Surf1 Knockout Mice Live Longer, Have Better Memories

The effort to understand how exactly metabolic processes determine longevity is a frustrating business. Researchers are at the stage in the game where they can increase or reduce longevity in many different ways through various genetic and epigenetic manipulations in mice, worms, flies, and other laboratory species. They can obtain mountains of data from these longer-lived or shorter-lived animals: gene expression patterns and any number of different measures of metabolism and the operation of organs and cells. Making sense out of all this data is the challenge.

For example, some interventions boost the free radical output of mitochondria and extend life. Others raise that free radical output and reduce life span. The interplay of different systems in the body is far too complicated for simple models of "more of X is bad" to survive for long. Extra damaging free radicals might a bad thing in one context, but in another they happen to trigger enough of an extra effort from cell maintenance processes to cause a net gain in robustness and longevity in the organism. More of a specific regulatory protein in circulation might be beneficial in one amount, harmful in a slightly greater amount, and those threshold levels will change depending on the levels of four or five other proteins. It's a complicated business.

Here is an example of a life-extending and memory-improving genetic alteration in mice that reduces mitochondrial function (generally thought to be a bad thing) and increases the output of damaging free radicals from the mitochondria (also generally thought to be a bad thing):

Decreased in vitro mitochondrial function is associated with enhanced brain metabolism, blood flow, and memory in Surf1-deficient mice

Recent studies have challenged the prevailing view that reduced mitochondrial function and increased oxidative stress are correlated with reduced longevity. Mice carrying a homozygous knockout (KO) of the Surf1 gene showed a significant decrease in mitochondrial electron transport chain Complex IV activity, yet displayed increased lifespan and reduced brain damage after excitotoxic insults.

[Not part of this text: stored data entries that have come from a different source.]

Lemma jobAmongPods_spec job pods :
  (∀ pod, pod ∈ pods → Namespace pod = "my-ns" → wellNamed (Name pod)) →
  ∃ b, jobAmongPods job pods = Some b
       ∧ (b = true ↔ ∃ pod, pod ∈ pods ∧ Namespace pod = "my-ns"
                             ∧ checkMPIJob (Name pod) = Some (job, true)).
Proof.
  induction pods as [|pod pods IH]; intros Hw; simpl.
  - exists false. split; [done|]. split; [done|].
    intros (pod & Hp & _). by apply elem_of_nil in Hp.
  - destruct IH as (b & Hb & Hiff).
    { intros p Hp. apply Hw. by right. }
    destruct (String.eqb_spec (Namespace pod) "my-ns") as [Hns|Hns]; simpl.
    + destruct (wellNamed_checkMPIJob (Name pod)) as ([j isj] & Ej).
      { apply Hw; [left|done]. }
      rewrite Ej. simpl.
      destruct isj; simpl.
      * destruct (String.eqb_spec j job) as [->|Hj].
        -- exists true. split; [done|]. split; [|done]. intros _.
           exists pod. split; [left|done].
        -- exists b. split; [done|]. rewrite Hiff. split.
           ++ intros (p & Hp & ?). exists p. split; [by right|done].
           ++ intros (p & Hp & Hn & Hc).
              apply elem_of_cons in Hp as [->|Hp]; [congruence|].
              by exists p.
      * exists b. split; [done|]. rewrite Hiff. split.
        -- intros (p & Hp & ?). exists p. split; [by right|done].
        -- intros (p & Hp & Hn & Hc).
           apply elem_of_cons in Hp as [->|Hp]; [congruence|].
           by exists p.
    + exists b. split; [done|]. rewrite Hiff. split.
      * intros (p & Hp & ?). exists p. split; [by right|done].
      * intros (p & Hp & Hn & Hc).
        apply elem_of_cons in Hp as [->|Hp]; [congruence|].
        by exists p.
Qed.

Lemma jobAmongNodes_spec client job nodes :
  (∀ node pods pod, node ∈ nodes → ListPods client (NodeName node) = Some pods →
     pod ∈ pods → Namespace pod = "my-ns" → wellNamed (Name pod)) →
  ∃ b, jobAmongNodes client job nodes = Some b
       ∧ (b = true ↔ ∃ node pods pod,
             node ∈ nodes ∧ ListPods client (NodeName node) = Some pods
             ∧ pod ∈ pods ∧ Namespace pod = "my-ns"
             ∧ checkMPIJob (Name pod) = Some (job, true)).
Proof.
  induction nodes as [|node nodes IH]; intros Hw; simpl.
  - exists false. split; [done|]. split; [done|].
    intros (n & ? & ? & Hn & _). by apply elem_of_nil in Hn.
  - destruct IH as (b & Hb & Hiff).
    { intros n ps p Hn. apply Hw. by right. }
    assert (Hlift : (∃ node0 pods pod, node0 ∈ nodes
                   ∧ ListPods client (NodeName node0) = Some pods
                   ∧ pod ∈ pods ∧ Namespace pod = "my-ns"
                   ∧ checkMPIJob (Name pod) = Some (job, true)) →
               ∃ node0 pods pod, node0 ∈ node :: nodes
                   ∧ ListPods client (NodeName node0) = Some pods
                   ∧ pod ∈ pods ∧ Namespace pod = "my-ns"
                   ∧ checkMPIJob (Name pod) = Some (job, true)).
    { intros (n & ps & p & Hn & ?). exists n, ps, p. split; [by right|done]. }
    destruct (ListPods client (NodeName node)) as [pods|] eqn:El.
    + destruct (jobAmongPods_spec job pods) as (b1 & -> & Hiff1).
      { intros p. by apply (Hw node pods p); [left|]. }
      simpl. destruct b1.
      * exists true. split; [done|]. split; [|done]. intros _.
        destruct (proj1 Hiff1 eq_refl) as (p & ?).
        exists node, pods, p. split; [left|done].
      * exists b. split; [done|]. rewrite Hiff. split; [done|].
        intros (n & ps & p & Hn & Hl & Hp).
        apply elem_of_cons in Hn as [->|Hn]; [|by exists n, ps, p].
        rewrite El in Hl. injection Hl as <-.
        assert (false = true); [|done]. apply Hiff1. by exists p.
    + exists b. split; [done|]. rewrite Hiff. split; [done|].
      intros (n & ps & p & Hn & Hl & Hp).
      apply elem_of_cons in Hn as [->|Hn]; [congruence|by exists n, ps, p].
Qed.
(** ** What a run never changes, and what it counts *)

(** X5.  However many rounds are run, the solver keeps its environment,
    its class and its hyperparameter ([epsilon], [coef]); the round
    counter of the decaying and the UCB policy equals the number of
    rounds executed since the solver was created. *)
Theorem class_and_counter_kept
        (K0 : Z) (w0 w1 : World) (b : BernoulliBandit) (c : PolicyChoice)
        (calls : list Z) (w : World) :
  BernoulliBandit_init K0 w0 = (Ok b, w1) ->
  exists s0 s w',
    new_solver b c = Ok s0 /\
    run_calls s0 calls w = (Ok s, w') /\
    bandit s = b /\
    let n := Z.of_nat (rounds_executed calls) in
    match c with
    | ChooseEpsilonGreedy epsilon _ =>
        exists es, policy s = EpsilonGreedy epsilon es
    | ChooseDecayingEpsilonGreedy _ =>
        exists es, policy s = DecayingEpsilonGreedy es n
    | ChooseUCB coef _ => exists es, policy s = UCB n es coef
    end.
Proof.
  intros Hinit. destruct (@init_ok _ _ _ _ Hinit) as [Hb _].
  destruct (@new_solver_spec b c Hb) as (s0 & Hnew & Hok & Hbs & _).
  destruct (@for_range_invariant (class_inv (policy s0) w)
              (@class_round (policy s0) w) (rounds_executed calls) 0 s0 w Hok)
    as (s & w' & Hrun & _ & Hsame & (Hclass & _ & Hcount)).
  { unfold class_inv, counter_inv.
    destruct c; simpl in Hnew;
      unfold EpsilonGreedy_init, DecayingEpsilonGreedy_init, UCB_init, rbind
        in Hnew;
      (destruct (Solver_init b); [|discriminate]);
      injection Hnew as <-; simpl; auto. }
  exists s0, s, w'. rewrite run_calls_total.
  split; [exact Hnew|]. split; [exact Hrun|]. split; [congruence|].
  rewrite Nat.add_0_l in Hcount.
  destruct c; simpl in Hnew;
    unfold EpsilonGreedy_init, DecayingEpsilonGreedy_init, UCB_init, rbind
      in Hnew;
    (destruct (Solver_init b); [|discriminate]);
    injection Hnew as <-; simpl in Hclass;
    destruct (policy s); try contradiction; subst; eauto.
Qed.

In the present study, we examined brain metabolism, brain hemodynamics, and memory of Surf1 KO mice using in vitro measures of mitochondrial function, in vivo neuroimaging, and behavioral testing. We show that decreased respiration and increased generation of hydrogen peroxide in isolated Surf1 KO brain mitochondria are associated with increased brain glucose metabolism, cerebral blood flow, and lactate levels, and with enhanced memory in Surf1 KO mice. These metabolic and functional changes in Surf1 KO brains were accompanied by higher levels of hypoxia-inducible factor 1 alpha, and by increases in the activated form of cyclic AMP response element-binding factor, which is integral to memory formation.